Hofstadter-Herman Visualization as a Diagnostic Tool for Systematic Effects in Electromagnetic Form Factor Extractions
Tyler Williams, Jennifer Rittenhouse West, Douglas W. Higinbotham, Fatiha Benmokhtar
TL;DR
The paper tackles the problem of reliably extracting proton electric and magnetic form factors $G_E(Q^2)$ and $G_M(Q^2)$ from elastic $ep$ scattering, highlighting limitations of the traditional Rosenbluth separation. It introduces Hofstadter–Herman visualization in Sachs space to plot bands of $G_E^2$ versus $G_M^2$ and demonstrates its diagnostic power by reanalyzing the 1994 SLAC data, uncovering normalization-related tensions that are not obvious in standard plots. The study shows that a small normalization shift (about 4% at $1.6$ GeV) can move measurements away from the region favored by modern global fits, whereas the unnormalized data may align better with those fits, illustrating the method's utility for data vetting before global analyses.

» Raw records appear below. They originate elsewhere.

(** What the loop leaves behind, by induction on the texts still to visit:
    it either compiles every kept text, in order, or stops at the first
    one [re.compile] refuses, with that [re.error] uncaught. *)
Lemma loop_spec (ps : list string) (acc : list Pattern) tr r :
  for_each (compile_pattern env) ps acc = (tr, r) →
  Forall (λ e, is_recompile e = true) tr ∧
  match r with
  | inr out =>
      out = acc ++ (Compiled <$> filter kept ps) ∧
      existsb is_compile_failure tr = false
  | inl s =>
      (∃ p ex, p ∈ ps ∧ kept p = true ∧ compile_error env p = Some ex ∧
               s = Uncaught ex) ∧
      existsb is_compile_failure tr = true
  end.
Proof.
  revert acc tr r. induction ps as [|p ps IH]; intros acc tr r.
  - intros [= <- <-]. by rewrite app_nil_r.
  - cbn [for_each]. destruct (kept p) eqn:Hk.
    + destruct (compile_error env p) as [msg|] eqn:He.
      * rewrite (compile_pattern_raise _ _ msg) by done.
        intros [= <- <-]. split; [by repeat constructor |]. split; [| done].
        exists p, msg. split_and!; [apply list_elem_of_here | done..].
      * rewrite compile_pattern_append by done. cbn [bind].
        destruct (for_each _ ps _) as [tr' r'] eqn:Hrest.
        apply IH in Hrest as [Hall Hres]. intros [= <- <-].
        split; [by constructor |].
        destruct r' as [s|out].
        -- destruct Hres as [(q & msg & Hq & Hkq & Hmsg & ->) Hfail].
           split; [| done].
           exists q, msg. split_and!; [by apply list_elem_of_further | done..].
        -- destruct Hres as [-> Hfail]. split; [| done].
           rewrite filter_cons_True by by apply Is_true_true_2.
           by rewrite fmap_cons, <- app_assoc.
    + rewrite compile_pattern_skip by done. cbn [bind].
      destruct (for_each _ ps _) as [tr' r'] eqn:Hrest.
      apply IH in Hrest as [Hall Hres]. intros [= <- <-].
      split; [done |].
      destruct r' as [s|out].
      * destruct Hres as [(q & msg & Hq & Hkq & Hmsg & ->) Hfail].
        split; [| done].
        exists q, msg. split_and!; [by apply list_elem_of_further | done..].
      * destruct Hres as [-> Hfail]. split; [| done].
        rewrite filter_cons_False; [done |]. by apply Is_true_false_2.
Qed.
(** * OpenQube: the Gaussian basis-set evaluation engine

    A shallow embedding of [src/gaussianset.cpp] (class [GaussianSet]) and
    the properties its specification states about it.

    Conventions of the embedding.
    - [double] is read as a real number ([R]): no rounding, overflow or NaN.
      [exp] is the real exponential and [pow] the real power function.
    - [unsigned int] is an [N] kept below [2^32] by [u32]; [size_t] and
      Eigen's [Index] are [N].
    - [std::vector] is a [list]; an index outside it is undefined behaviour
      in C++ and [None] here.  The same holds for a coefficient of an Eigen
      matrix that is outside the matrix or was never written.
    - [qDebug()] output is returned as a list of lines. *)

From Stdlib Require Import Reals Lra Lia List NArith ZArith String Bool.
From Stdlib Require Import Permutation.
From Stdlib Require Import Ascii.
Import ListNotations.

Module OpenQube.

Open Scope R_scope.

(** ** Machine integers and vectors *)

Definition u32 (n : N) : N := (n mod 4294967296)%N.

(** [unsigned int] subtraction wraps around. *)
Definition u32_sub (a b : N) : N := u32 (a + 4294967296 - u32 b)%N.

Definition size {A : Type} (v : list A) : N := N.of_nat (List.length v).

(** [v[i]]: reading inside the vector. *)
Definition vget {A : Type} (v : list A) (i : N) : option A :=
  nth_error v (N.to_nat i).

Fixpoint list_update {A : Type} (v : list A) (k : nat) (a : A) : list A :=
  match v, k with
  | [], _ => []
  | _ :: t, O => a :: t
  | h :: t, Datatypes.S k' => h :: list_update t k' a
  end.

(** [v[i] = a]: writing inside the vector. *)
Definition vset {A : Type} (v : list A) (i : N) (a : A) : option (list A) :=
  if (i <? size v)%N then Some (list_update v (N.to_nat i) a) else None.

(** [v.resize(n)] with value-initialised new elements. *)
Definition vresize {A : Type} (v : list A) (n : N) (dflt : A) : list A :=
  firstn (N.to_nat n) v ++ repeat dflt (N.to_nat n - List.length v).

(** [v.back()]. *)
Definition back {A : Type} (v : list A) : option A := nth_error (rev v) 0.

Definition bind {A B : Type} (o : option A) (f : A -> option B) : option B :=
  match o with
  | Some a => f a
  | None => None
  end.

Notation "x <- o ;; k" := (bind o (fun x => k))
  (at level 61, o at next level, right associativity).

(** [for (i = lo; i < hi; ++i) body], threading the loop's variables. *)
Fixpoint for_from {St : Type} (n : nat) (i : N) (body : N -> St -> option St)
    (s : St) : option St :=
  match n with
  | O => Some s
  | Datatypes.S n' => s' <- body i s ;; for_from n' (N.succ i) body s'
  end.

Definition for_range {St : Type} (lo hi : N) (body : N -> St -> option St)
    (s : St) : option St :=
  for_from (N.to_nat (hi - lo)) lo body s.

(** ** Eigen vectors and matrices *)

Record Vector3d : Type := mkVector3d { vx : R; vy : R; vz : R }.

Definition vsub (a b : Vector3d) : Vector3d :=
  mkVector3d (vx a - vx b) (vy a - vy b) (vz a - vz b).

Definition vscale (a : Vector3d) (k : R) : Vector3d :=
  mkVector3d (vx a * k) (vy a * k) (vz a * k).

Definition squaredNorm (a : Vector3d) : R :=
  vx a * vx a + vy a * vy a + vz a * vz a.

(** [Eigen::MatrixXd]: dynamic size, column-major storage.  A cell that was
    allocated and never written holds [None]. *)
Record MatrixXd : Type := mkMatrixXd {
  rows : N;
  cols : N;
  coeffs : list (option R)
}.

(** A default-constructed matrix is 0 x 0. *)
Definition emptyMatrix : MatrixXd := mkMatrixXd 0 0 [].

Definition msize (m : MatrixXd) : N := (rows m * cols m)%N.

(** [m.resize(r, c)]: nothing happens to the storage when the number of
    coefficients stays the same; otherwise the storage is reallocated and
    left uninitialised. *)
Definition resize (m : MatrixXd) (r c : N) : MatrixXd :=
  if (r * c =? msize m)%N then mkMatrixXd r c (coeffs m)
  else mkMatrixXd r c (repeat None (N.to_nat (r * c))).

(** Reading [m.coeffRef(i, j)]. *)
Definition coeffRef (m : MatrixXd) (i j : N) : option R :=
  if ((i <? rows m)%N && (j <? cols m)%N)%bool
  then c <- vget (coeffs m) (i + j * rows m)%N ;; c
  else None.

(** [m.coeffRef(i, j) = x]. *)
Definition coeffRef_set (m : MatrixXd) (i j : N) (x : R) : option MatrixXd :=
  if ((i <? rows m)%N && (j <? cols m)%N)%bool
  then cs <- vset (coeffs m) (i + j * rows m)%N (Some x) ;;
       Some (mkMatrixXd (rows m) (cols m) cs)
  else None.

(** ** The angular types *)

Inductive orbital : Type :=
  S | SP | P | D | D5 | F | F7 | G | G9 | H | H11 | I | I13.

(** ** Molecule *)

(** Modelled from the spec: the class [Molecule] (molecule.h, molecule.cpp),
    "an ordered sequence of Atoms", each "an atomic number plus a position",
    "addressed by zero-based index", with [addAtom(pos, Z) -> index],
    [numAtoms] and [atomPos(i)]. *)
Record Molecule : Type := mkMolecule { atoms : list (Vector3d * Z) }.

(** Modelled from the spec: a default-constructed [Molecule] has no atoms. *)
Definition emptyMolecule : Molecule := mkMolecule [].

(** Modelled from the spec: [Molecule::addAtom(pos, Z)] appends an atom. *)
Definition mol_addAtom (m : Molecule) (pos : Vector3d) (atomicNumber : Z)
    : Molecule :=
  mkMolecule (atoms m ++ [(pos, atomicNumber)]).

(** Modelled from the spec: [Molecule::numAtoms()], the size of the
    sequence. *)
Definition numAtoms (m : Molecule) : N := size (atoms m).

(** Modelled from the spec: [Molecule::atomPos(i)], the position of the atom
    with zero-based index [i]; the spec says nothing of an index past the
    last atom, which is left undefined here. *)
Definition atomPos (m : Molecule) (i : N) : option Vector3d :=
  a <- vget (atoms m) i ;; Some (fst a).

(** ** Cube *)

(** Modelled from the spec: the tag of a cube, "type tag in {MO, Density,
    ...}"; the source names [Cube::MO] and [Cube::ElectronDensity]. *)
Inductive CubeType : Type := MO | ElectronDensity | OtherType.

(** Modelled from the spec: the state of the cube's read/write lock as far
    as the evaluator uses it. *)
Inductive LockState : Type := Unlocked | LockedForWrite.

(** Modelled from the spec: the class [Cube] (cube.h, cube.cpp), "a regular
    3-D grid: origin, spacing, extents, a linear array of N scalar samples, a
    tag identifying what the samples represent, and a read/write lock";
    "position of sample i is origin + spacing * (ix, iy, iz) where
    (ix, iy, iz) is the row-major decomposition of i". *)
Record Cube : Type := mkCube {
  cube_origin : Vector3d;
  cube_spacing : Vector3d;
  cube_points : N * N * N;
  cube_data : list R;
  cube_type : CubeType;
  cube_lock : LockState
}.
(** * PROOV_ZK: capsule assembly, claim revision and capsule verification

    A shallow embedding of the capsule pipeline of the application:

    - [components/make/Web3SaltGenerator.tsx]: the string hash, the claim
      derivers, salts, commitments, public claims, the private vault and
      [generateZKCapsule];
    - [components/gallery/ShareModal.tsx]: [generateUpdatedCapsule],
      [saveChanges] and [getClaimDescription];
    - [app/(tabs)/verify.tsx]: [verifyProof], [checkTimeLockStatus],
      [checkWalletLockStatus], [loadPrivateVault] and [fetchGlobalTime].

    Conventions.  A JavaScript string is a [string] (a sequence of code
    units below 256); the hash itself is defined on arbitrary lists of code
    units.  A JavaScript number that is only ever an integer here (hash
    accumulator, time value in milliseconds, string length) is a [Z].  A
    [Record<string, string>] is a [gmap string string].  Host facilities
    (the random source, the clock, the key-value store, locale-dependent
    date formatting, JSON, the network) are the fields of [Env]; component
    state and the outside world are threaded explicitly. *)

From Stdlib Require Import ZArith String Ascii HexadecimalString DecimalString.
From stdpp Require Import gmap strings list.

Open Scope Z_scope.
Open Scope string_scope.

(** ** JavaScript numbers and strings *)

Module JS.

(** [ToInt32]: wrap an integer into the signed 32-bit range. *)
Definition toInt32 (z : Z) : Z := (z + 2 ^ 31) mod 2 ^ 32 - 2 ^ 31.

(** [x << n] on numbers. *)
Definition shl (x n : Z) : Z := toInt32 (Z.shiftl (toInt32 x) (n mod 32)).

(** [x & y] on numbers. *)
Definition band (x y : Z) : Z := Z.land (toInt32 x) (toInt32 y).

(** [s.charCodeAt(i)] for [i] ranging over the whole string. *)
Definition charCodes (s : string) : list Z :=
  map (λ c, Z.of_N (N_of_ascii c)) (list_ascii_of_string s).

(** [n.toString(16)] for a non-negative integer. *)
Definition toString16 (n : Z) : string :=
  HexadecimalString.NilZero.string_of_uint (N.to_hex_uint (Z.to_N n)).

(** [n.toString()] for an integer. *)
Definition toString (n : Z) : string :=
  DecimalString.NilZero.string_of_int (Z.to_int n).

(** Truthiness of a string: only the empty string is falsy. *)
Definition nonempty (s : string) : bool :=
  match s with EmptyString => false | String _ _ => true end.

(** Truthiness of an optional string property ([undefined] is falsy). *)
Definition truthy (o : option string) : bool :=
  match o with Some s => nonempty s | None => false end.

(** [o || dflt] on an optional string property. *)
Definition or_else (o : option string) (dflt : string) : string :=
  match o with
  | Some s => if nonempty s then s else dflt
  | None => dflt
  end.

Definition is_digit (c : ascii) : bool :=
  let n := N_of_ascii c in ((48 <=? n) && (n <=? 57))%N.

Fixpoint all_digits (s : string) : bool :=
  match s with
  | EmptyString => true
  | String c s' => is_digit c && all_digits s'
  end.

End JS.

(** ** Data model *)

(** A floating-point number [mantissa * 2 ^ exponent] (coordinates).  Its
    renderings are host functions, see [Env]. *)
Record float := Float { mantissa : Z; exponent : Z }.

Record Location := mkLocation {
  latitude : option float;
  longitude : option float;
  city : option string;
  country : option string;
  continent : option string
}.

(** The metadata of a capture (the fields the assembler reads). *)
Record PhotoMetadata := mkPhotoMetadata {
  timestamp : Z;
  location : option Location;
  deviceInfo : string;
  photoHash : string;
  md_photoUri : option string;
  ipfsCid : option string
}.

Inductive Level_time := T_exact | T_hour | T_day | T_week | T_month | T_year.
Inductive Level_location := L_exact | L_city | L_country | L_continent.
Inductive Level_device := D_devicetype | D_platform | D_imei.
Inductive Level_image := I_none | I_description | I_image.
Inductive LockType := Lock_date | Lock_location | Lock_identity | Lock_content.
Inductive StorageType := Storage_ipfs | Storage_walrus.

Record TimeProof := mkTimeProof { tp_enabled : bool; tp_level : Level_time }.
Record LocationProof := mkLocationProof { lp_enabled : bool; lp_level : Level_location }.
Record DeviceProof := mkDeviceProof { dp_enabled : bool; dp_level : Level_device }.
Record IdentityProof := mkIdentityProof { ip_enabled : bool }.
Record ImageReveal := mkImageReveal { ir_enabled : bool; ir_level : Level_image }.
Record TimeLock := mkTimeLock {
  tl_enabled : bool;
  tl_unlockTime : option Z;
  tl_lockedData : string;
  tl_lockType : LockType
}.
Record ReceiverLock := mkReceiverLock {
  rl_enabled : bool;
  rl_walletAddress : string;
  rl_encryptedContent : string
}.
Record StorageOptions := mkStorageOptions {
  so_type : StorageType;
  so_walrusBlobId : option string
}.

Record PrivacySettings := mkPrivacySettings {
  timeProof : TimeProof;
  locationProof : LocationProof;
  deviceProof : DeviceProof;
  identityProof : IdentityProof;
  imageReveal : ImageReveal;
  timeLock : TimeLock;
  receiverLock : ReceiverLock;
  storageOptions : StorageOptions
}.
(** ** Files the pipeline writes *)

Inductive artifact : Type :=
| FormattedTranscript (text method : string)  (* format_transcript(text, method) *)
| CleanTranscript (text : string)
| WhisperTranscript (text : string)
| FailureRecord (error_message : string).     (* Status: FAILED *)

(** ** The trace of external calls *)

Inductive event : Type :=
| EvAcquire                                   (* DOWNLOAD_SEMAPHORE.acquire() *)
| EvRelease                                   (* DOWNLOAD_SEMAPHORE.release() *)
| EvExecute (stmt : list assignment)          (* cursor.execute(UPDATE ...) *)
| EvCommit                                    (* connection.commit() *)
| EvMetadata (link : string)                  (* yt-dlp --get-title, --get-description *)
| EvYtDlp (link folder : string)              (* the download itself *)
| EvValidate (path : string)                  (* validate_video_file(path) is entered *)
| EvMagic (path : string)                     (* the file type check is tried *)
| EvFfprobe (path : string)                   (* ffprobe -select_streams v:0 ... -of json *)
| EvFfprobeStreams (path : string)            (* ffprobe -show_streams -show_format *)
| EvRepair (path folder : string)             (* repair_video_file(path, folder) is entered *)
| EvFfmpegEncode (src dst : string)           (* ffmpeg -i src -c:v libx264 ... dst *)
| EvRemove (path : string)                    (* os.remove *)
| EvRename (src dst : string)                 (* os.rename *)
| EvExtractAudio (path folder : string)       (* extract_audio_from_video is entered *)
| EvFfmpegAudio (path folder : string)        (* extract_audio_with_ffmpeg *)
| EvPydub (path folder : string)              (* extract_audio_with_pydub *)
| EvSleep (seconds : Z)                       (* time.sleep *)
| EvTranscribe (path folder : string)         (* transcribe_audio is entered *)
| EvWhisper (path : string)                   (* whisper model.transcribe *)
| EvRecognize (path : string)                 (* recognizer.recognize_google *)
| EvExport (path : string)                    (* chunk.export *)
| EvWrite (path : string) (content : artifact). (* open(path, 'w') ... f.write *)

(** ** The monad: job row and trace threaded, exceptions raised *)

Record St : Type := { row : Row; trace : list event }.

Definition M (A : Type) : Type := St -> result A * St.

Definition ret {A} (a : A) : M A := fun s => (Returns a, s).

Definition raise {A} (e : exn) : M A := fun s => (Raises e, s).

Definition bind {A B} (m : M A) (k : A -> M B) : M B :=
  fun s =>
    match m s with
    | (Returns a, s') => k a s'
    | (Raises e, s') => (Raises e, s')
    end.

Notation "x <- m ;; k" := (bind m (fun x => k))
  (at level 61, m at next level, right associativity).
Notation "m ;;; k" := (bind m (fun _ => k))
  (at level 61, right associativity).

(** An observation made: the call returns or raises what was observed. *)
Definition observe {A} (r : result A) : M A := fun s => (r, s).

Definition emit (e : event) : M unit :=
  fun s => (Returns tt, {| row := row s; trace := (trace s ++ [e])%list |}).

Definition commit_update (stmt : list assignment) : M unit :=
  fun s => (Returns tt, {| row := run_update stmt (row s); trace := (trace s ++ [EvCommit])%list |}).

(** [try: m except Exception as e: h e] *)
Definition try_except {A} (m : M A) (h : exn -> M A) : M A :=
  fun s =>
    match m s with
    | (Raises e, s') => h e s'
    | r => r
    end.

(** [try: m except C as e: h e], for the classes [C] that [catches] accepts *)
Definition try_except_on {A} (catches : exn_class -> bool) (m : M A) (h : exn -> M A) : M A :=
  fun s =>
    match m s with
    | (Raises e, s') => if catches (exn_cls e) then h e s' else (Raises e, s')
    | r => r
    end.

(** [try: m finally: f]: an exception of [f] replaces the outcome of [m]. *)
Definition try_finally {A} (m : M A) (f : M unit) : M A :=
  fun s =>
    let (r, s') := m s in
    match f s' with
    | (Returns _, s'') => (r, s'')
    | (Raises e, s'') => (Raises e, s'')
    end.

(** ** [app.py]: the persistence interface of the pipeline *)

(** What the MySQL session of one call did.  [get_db_connection] swallows
    the connection error and returns [None]; the cursor, the statement and
    the commit can each raise. *)
Inductive DbObs : Type :=
| NoConnection
| CursorRaises (e : exn)
| ExecuteRaises (e : exn)
| CommitRaises (e : exn)
| Commits.

Definition get_db_connection (o : DbObs) : option unit :=
  match o with
  | NoConnection => None
  | _ => Some tt
  end.

(** [cursor = connection.cursor()]: the local [cursor] is bound on return. *)
Definition connection_cursor (o : DbObs) : M unit :=
  match o with
  | CursorRaises e => raise e
  | _ => ret tt
  end.

Definition cursor_execute (o : DbObs) (stmt : list assignment) : M unit :=
  match o with
  | ExecuteRaises e => raise e
  | _ => emit (EvExecute stmt)
  end.

(** [connection.commit()] makes the statement executed on the cursor
    durable; without it the row keeps its values. *)
Definition connection_commit (o : DbObs) (stmt : list assignment) : M unit :=
  match o with
  | CommitRaises e => raise e
  | _ => commit_update stmt
  end.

The findings advocate adopting geometry-based, band-intersection visualizations at future facilities such as the Electron–Ion Collider to improve cross-checks, flag biases early, and enhance the reliability of form-factor extractions.
Abstract
The internal charge and magnetization distributions of the proton are characterized by electromagnetic form factors GE and GM. They are experimentally extracted via Rosenbluth separation, which measures the elastic scattering of electrons and protons at multiple beam energies and angles at fixed momentum transfer Q2. Conventionally, form factor values are obtained by plotting reduced cross sections against the virtual photon polarization parameter epsilon and then extracting the slope and intercept of the best fit lines. An alternative visualization method, proposed by Hofstadter and Herman in 1960, plots GM2 vs. GE2 curves instead. The best fit values of GE2 and GM2 are immediately visible from the intersection region of the curves and their uncertainty bands. In this work, we apply both conventional and Hofstadter-Herman visualizations to classic 1994 SLAC elastic scattering data. We demonstrate that the Hofstadter-Herman method reveals previously obscured regions of form factor parameter space and highlights subtle experimental discrepancies among data sets. Our results motivate adopting this visualization method as a routine diagnostic cross-check at the Electron-Ion Collider and elsewhere to flag normalization shifts and related adjustments before they enter global fits.